▸ **The task**:
Quote exactly the lines spanning from the top of the data below to the line that contains "- a DOM element", including both.

Stored data
·····
(** * Voronoi cells: a shallow embedding of [script.js]

    The page keeps a mutable array of points, redraws a bounded Voronoi
    diagram through d3 after every change, colours the cells by area and
    exports the drawing as an SVG document.

    Conventions of the embedding:
    - JavaScript numbers are exact rationals ([Q]); [None] stands for
      [undefined]/[NaN] where the script can produce one. Rounding is not
      modelled, so the properties below are those that do not turn on it
      (orders, bounds, values that are exact on doubles as well);
    - a DOM element is a record carrying an object identity ([el_id]),
      its bound datum and the attributes and listeners the script sets;
      a layer ([<g>]) is the list of its children in document order;
    - listeners are closures of the script, kept as data (the values they
      capture) and run by the dispatch functions below;
    - d3's own functions (polygon area, min/max, linear scale, HSL
      interpolation, keyed data join, listener dispatch) follow the d3
      sources; the Delaunay/Voronoi construction is a parameter. *)

From Stdlib Require Import QArith Qabs Qround Lqa Ascii String.
From stdpp Require Import gmap list strings pretty.

Local Open Scope Q_scope.

(** ** Results of JavaScript code that may throw *)

Inductive exn := TypeError | NotFoundError.

Inductive result (A : Type) :=
| Ok (a : A)
| Throw (e : exn).
Arguments Ok {A} a.
Arguments Throw {A} e.

Global Instance result_ret : MRet result := fun A a => Ok a.
Global Instance result_bind : MBind result := fun A B k r =>
  match r with
  | Ok a => k a
  | Throw e => Throw e
  end.

(** ** Geometry: [d3.polygonArea] and [calculateArea] *)

Definition point := (Q * Q)%type.
Definition polygon := list point.

(** The loop of [d3.polygonArea]: [b] is the previous vertex. *)
Fixpoint polygonArea_loop (b : point) (rest : polygon) (area : Q) : Q :=
  match rest with
  | [] => area
  | b' :: rest' =>
      polygonArea_loop b' rest' (area + (snd b * fst b' - fst b * snd b'))
  end.

Definition polygonArea (pg : polygon) : Q :=
  polygonArea_loop (List.last pg (0, 0)) pg 0 / 2.

(** [d3.polygonArea(x)] reads [x.length]: on [null]/[undefined] it throws. *)
Definition js_polygonArea (pg : option polygon) : result Q :=
  match pg with
  | Some p => Ok (polygonArea p)
  | None => Throw TypeError
  end.

(** [function calculateArea(polygon)] *)
Definition calculateArea (pg : option polygon) : result Q :=
  a ← js_polygonArea pg; mret (Qabs a).

(** ** [d3.min], [d3.max] *)

Definition min_step (mn : option Q) (value : Q) : option Q :=
  match mn with
  | None => Some value
  | Some m => if Qlt_le_dec value m then Some value else Some m
  end.

Definition d3_min (values : list Q) : option Q := fold_left min_step values None.

Definition max_step (mx : option Q) (value : Q) : option Q :=
  match mx with
  | None => Some value
  | Some m => if Qlt_le_dec m value then Some value else Some m
  end.

Definition d3_max (values : list Q) : option Q := fold_left max_step values None.

(** Comparisons on numbers that may be [undefined]. *)
Definition js_lt (a b : option Q) : bool :=
  match a, b with
  | Some x, Some y => if Qlt_le_dec x y then true else false
  | _, _ => false
  end.

Definition js_strict_eq (a b : option Q) : bool :=
  match a, b with
  | Some x, Some y => Qeq_bool x y
  | None, None => true
  | _, _ => false
  end.

Definition js_add1 (a : option Q) : option Q :=
  match a with Some x => Some (x + 1) | None => None end.

(** ** [d3.scaleLinear().range([0, 1])] *)

Definition normalize (a b x : Q) : Q :=
  if Qeq_bool (b - a) 0 then 1 # 2 else (x - a) / (b - a).

Definition interpolateNumber (a b t : Q) : Q := a * (1 - t) + b * t.

Definition scaleLinear (d0 d1 r0 r1 x : Q) : Q :=
  if Qlt_le_dec d1 d0
  then interpolateNumber r1 r0 (normalize d1 d0 x)
  else interpolateNumber r0 r1 (normalize d0 d1 x).

(** [colorScale], as configured on line 15, with the domain last set. *)
Definition colorScale (domain : option Q * option Q) (x : option Q) : option Q :=
  match domain, x with
  | (Some d0, Some d1), Some v => Some (scaleLinear d0 d1 0 1 v)
  | _, _ => None
  end.

(** ** [d3.interpolateHsl] *)

Record hsl := Hsl { hue : option Q; saturation : option Q; lightness : option Q }.

Definition js_round (x : Q) : Q := inject_Z (Qfloor (x + (1 # 2))).

(** [constant(a)] when the two ends agree, [linear(a, d)] otherwise; the
    hue takes the shorter way round the circle. *)
Definition interpolate_hue (a b : Q) (t : option Q) : option Q :=
  let d := b - a in
  if Qeq_bool d 0 then Some a
  else
    let d' := if Qlt_le_dec 180 d then d - 360 * js_round (d / 360)
              else if Qlt_le_dec d (-180) then d - 360 * js_round (d / 360)
              else d in
    option_map (fun t => a + t * d') t.

Definition nogamma (a b : Q) (t : option Q) : option Q :=
  let d := b - a in
  if Qeq_bool d 0 then Some a else option_map (fun t => a + t * d) t.

Definition interpolateHsl (h0 s0 l0 h1 s1 l1 : Q) (t : option Q) : hsl :=
  {| hue := interpolate_hue h0 h1 t;
     saturation := nogamma s0 s1 t;
     lightness := nogamma l0 l1 t |}.

(** [colorInterpolator]: from [hsl(0, 60%, 70%)] to [hsl(120, 60%, 70%)]. *)
Definition colorInterpolator : option Q -> hsl :=
  interpolateHsl 0 (60 / 100) (70 / 100) 120 (60 / 100) (70 / 100).

(** ** [Number.prototype.toFixed] *)

Definition pad_left (width : nat) (digits : string) : string :=
  String.concat "" (replicate (width - String.length digits) "0"%string) +:+ digits.

(** The nearest multiple of [10^-digits], the larger one on a tie, written
    with exactly [digits] decimals (numbers below [1e21]). *)
Definition toFixed (x : Q) (digits : nat) : string :=
  let scale := (10 ^ Z.of_nat digits)%Z in
  let n := Qfloor (Qabs x * inject_Z scale + (1 # 2)) in
  (if Qlt_le_dec x 0 then "-" else "")
    +:+ pretty (n / scale)%Z
    +:+ (if decide (digits = 0%nat) then ""
         else "." +:+ pad_left digits (pretty (n mod scale)%Z)).

(** ** The DOM and the page state *)

Inductive tagName := TagPath | TagCircle.

Definition tag_string (t : tagName) : string :=
  match t with TagPath => "path" | TagCircle => "circle" end.

(** An entry of [pointsWithIndex]: [{ point, index }]. *)
Record datum := Datum { d_point : point; d_index : nat }.

Record element := Element {
  el_id : nat;                     (* object identity of the node *)
  el_tag : tagName;
  el_data : datum;                 (* [__data__] *)
  attr_d : option string;
  attr_fill : option hsl;
  attr_stroke : option string;
  attr_cx : option Q;
  attr_cy : option Q;
  attr_r : option Q;
  on_mouseover : option (list Q);  (* the listener of lines 92/114 and the [cellAreas] it closes over *)
  on_mousemove : bool;
  on_mouseout : bool;
  on_click : bool                  (* the listener of line 145 *)
}.

Definition set_data (d : datum) (el : element) : element :=
  Element (el_id el) (el_tag el) d (attr_d el) (attr_fill el) (attr_stroke el)
          (attr_cx el) (attr_cy el) (attr_r el)
          (on_mouseover el) (on_mousemove el) (on_mouseout el) (on_click el).

Record tooltip_state := Tooltip {
  tt_visibility : string;
  tt_text : string;
  tt_top : option Q;
  tt_left : option Q
}.

Record state := State {
  points : list point;
  cellLayer : list element;
  pointLayer : list element;
  colorDomain : option Q * option Q;   (* the domain of [colorScale] *)
  tooltip : tooltip_state;
  fresh : nat                          (* identities handed out so far *)
}.

(** ** The keyed data join of d3-selection ([selection.data(data, key)]) *)

(** [d => d.index]; the join compares the keys as strings, which for
    array indices is the comparison of the numbers. *)
Definition key (d : datum) : nat := d_index d.

(** First loop of [bindKey]: index the nodes by key, later duplicates go
    to [exit]. *)
Fixpoint bindKey_nodes (group : list element) (nodeByKeyValue : gmap nat element)
  : gmap nat element * list (option element) :=
  match group with
  | [] => (nodeByKeyValue, [])
  | node :: rest =>
      let k := key (el_data node) in
      match nodeByKeyValue !! k with
      | Some _ =>
          let '(m, exit) := bindKey_nodes rest nodeByKeyValue in
          (m, Some node :: exit)
      | None =>
          let '(m, exit) := bindKey_nodes rest (<[k := node]> nodeByKeyValue) in
          (m, None :: exit)
      end
  end.

(** Second loop: a datum whose key names a node updates it (and takes the
    key out of the map); any other datum enters. *)
Fixpoint bindKey_data (data : list datum) (nodeByKeyValue : gmap nat element)
  : gmap nat element * list (option element) * list (option datum) :=
  match data with
  | [] => (nodeByKeyValue, [], [])
  | d :: rest =>
      match nodeByKeyValue !! key d with
      | Some node =>
          let '(m, update, enter) := bindKey_data rest (delete (key d) nodeByKeyValue) in
          (m, Some (set_data d node) :: update, None :: enter)
      | None =>
          let '(m, update, enter) := bindKey_data rest nodeByKeyValue in
          (m, None :: update, Some d :: enter)
      end
  end.

(** Third loop: the nodes still in the map exit. *)
Definition bindKey_exit (group : list element) (nodeByKeyValue : gmap nat element)
    (exit : list (option element)) : list (option element) :=
  zip_with (fun node e =>
              match nodeByKeyValue !! key (el_data node) with
              | Some node' => if Nat.eqb (el_id node') (el_id node) then Some node else e
              | None => e
              end) group exit.

Definition bindKey (group : list element) (data : list datum)
  : list (option element) * list (option datum) * list (option element) :=
  let '(m1, exit1) := bindKey_nodes group ∅ in
  let '(m2, update, enter) := bindKey_data data m1 in
  (update, enter, bindKey_exit group m2 exit1).

(** ** Operations on a layer *)

Definition modify (id : nat) (f : element -> element) (layer : list element) : list element :=
  map (fun el => if Nat.eqb (el_id el) id then f el else el) layer.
·····
▸ **Solution to the exercise**:
(** * Voronoi cells: a shallow embedding of [script.js]

    The page keeps a mutable array of points, redraws a bounded Voronoi
    diagram through d3 after every change, colours the cells by area and
    exports the drawing as an SVG document.

    Conventions of the embedding:
    - JavaScript numbers are exact rationals ([Q]); [None] stands for
      [undefined]/[NaN] where the script can produce one. Rounding is not
      modelled, so the properties below are those that do not turn on it
      (orders, bounds, values that are exact on doubles as well);
    - a DOM element is a record carrying an object identity ([el_id]),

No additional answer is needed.